Instagram: Promoting Self-Absorption

By Eric Bates


Facebook recently acquired Instagram for one billion dollars, because that's exactly what the world is in need of: more sepia toned garbage from people I don't care about. I really don't understand how this hipster-artsy-picture-taking fad started, why it is so popular or why so many Facebook users insist on sharing photos of the dumbest things.

If anyone is unfamiliar with Instagram let me summarize. It is a program you can download to your smart phone to take a picture, choose a filter to manipulate its look and feel and then share it with all of your herbal tea drinking, hipster friends on Facebook and Twitter.

Instagrammers: are you so self-absorbed as to think that anyone actually cares about pictures you've taken? Do you really think that because you take a picture that resembles a Polaroid you are recreating some iconic, revolutionary image? Do you really think that color toned pictures of dash pans and balls of yarn impress me or anyone else? Well, they don't. Just because you have downloaded an application on your iPhone doesn't all of a sudden mean you are a skilled photographer, and making the picture tint darker doesn't exactly scream Time's photo of the year. No, you have not turned into Ansel Adams, and yes, you are still as lame as you were yesterday.

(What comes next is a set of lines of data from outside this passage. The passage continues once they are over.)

Lemma quiet_andAlso {R : Type} (a b : JS R JSValue) :
  bounded 0 a -> bounded 0 b -> bounded 0 (andAlso a b).
Proof.
  intros Ha Hb. unfold andAlso. apply quiet_andThen; [exact Ha |].
  intros v. destruct (truthy v); [exact Hb | exact I].
Qed.

Lemma quiet_when {R : Type} (test : JS R JSValue) (body : JS R unit) :
  bounded 0 test -> bounded 0 body -> bounded 0 (when test body).
Proof.
  intros Htest Hbody. unfold when. apply quiet_andThen; [exact Htest |].
  intros v. destruct (truthy v); [exact Hbody | exact I].
Qed.

Lemma bounded_asyncFunction {R : Type} (body : JS R Empty_set) (n : nat) :
  bounded n body -> bounded n (asyncFunction body).
Proof.
  intros Hbody. unfold asyncFunction.
  rewrite <- (Nat.add_0_r n). apply bounded_bind; [| exact Hbody].
  intros [[] | r | e]; exact I.
Qed.

(** A piece of code built from the request-free operations is quiet. *)
Ltac quiet :=
  repeat match goal with
         | |- bounded 0 (andThen _ _) => apply quiet_andThen; [| intros ?]
         | |- bounded 0 (when _ _) => apply quiet_when
         | |- bounded 0 (andAlso _ _) => apply quiet_andAlso
         | |- bounded 0 (eval _) => apply quiet_eval
         | |- bounded 0 (await (response_json ?response)) =>
             destruct response as [[? | ?]]; exact I
         | |- bounded 0 _ => exact I
         end.

(** One attempt at a provider makes one request. *)
Ltac one_request :=
  apply bounded_tryCatch; [| intros e; exact I];
  apply (bounded_andThen _ _ 1 0); [intros r; destruct r; exact I |];
  intros response; quiet.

What do you think these pictures of yourselves say about you? I'll take a guess, "Hi, when cameras are pointed at me I intentionally look away to create the impression that I am in deep thought about the meaning of life and what I was put on this earth to do. I reject the established social constructs of our society and created my own, which I so brilliantly display in my photos. I take pictures of myself at angles because I think it's cute and reflects the mood I was in today. I also like to take pictures of places that I frequent, such as a youth group or tree restoration ceremonies. I also enjoy frolicking in meadows and through daisy fields."

And on a side note: Men - I don't need to see filtered, shirtless pictures, or for that matter, any shirtless pictures you've taken of yourself in your bathroom mirror, or anywhere else besides the beach. If I were living at the Jersey Shore with Pauly D and the Situation, I would expect things like this, but not from my friends or anyone else in the state of California, sans at Gold's Gym.

Back to ranting: Thank you for flooding my Facebook newsfeed with pictures that have looked like they were left out to bake in the sun. Thank you so much for sharing that sepia toned portrait of your lasagna; it was riveting. And thank you so much for giving me one more thing to be annoyed about.

Instagram will not make you hip, jive, smooth or cool, and it most certainly does not make you a better photographer. You know what Instagram makes you? A person who was just deleted from Facebook as my friend.

Eric Bates is a senior political science major.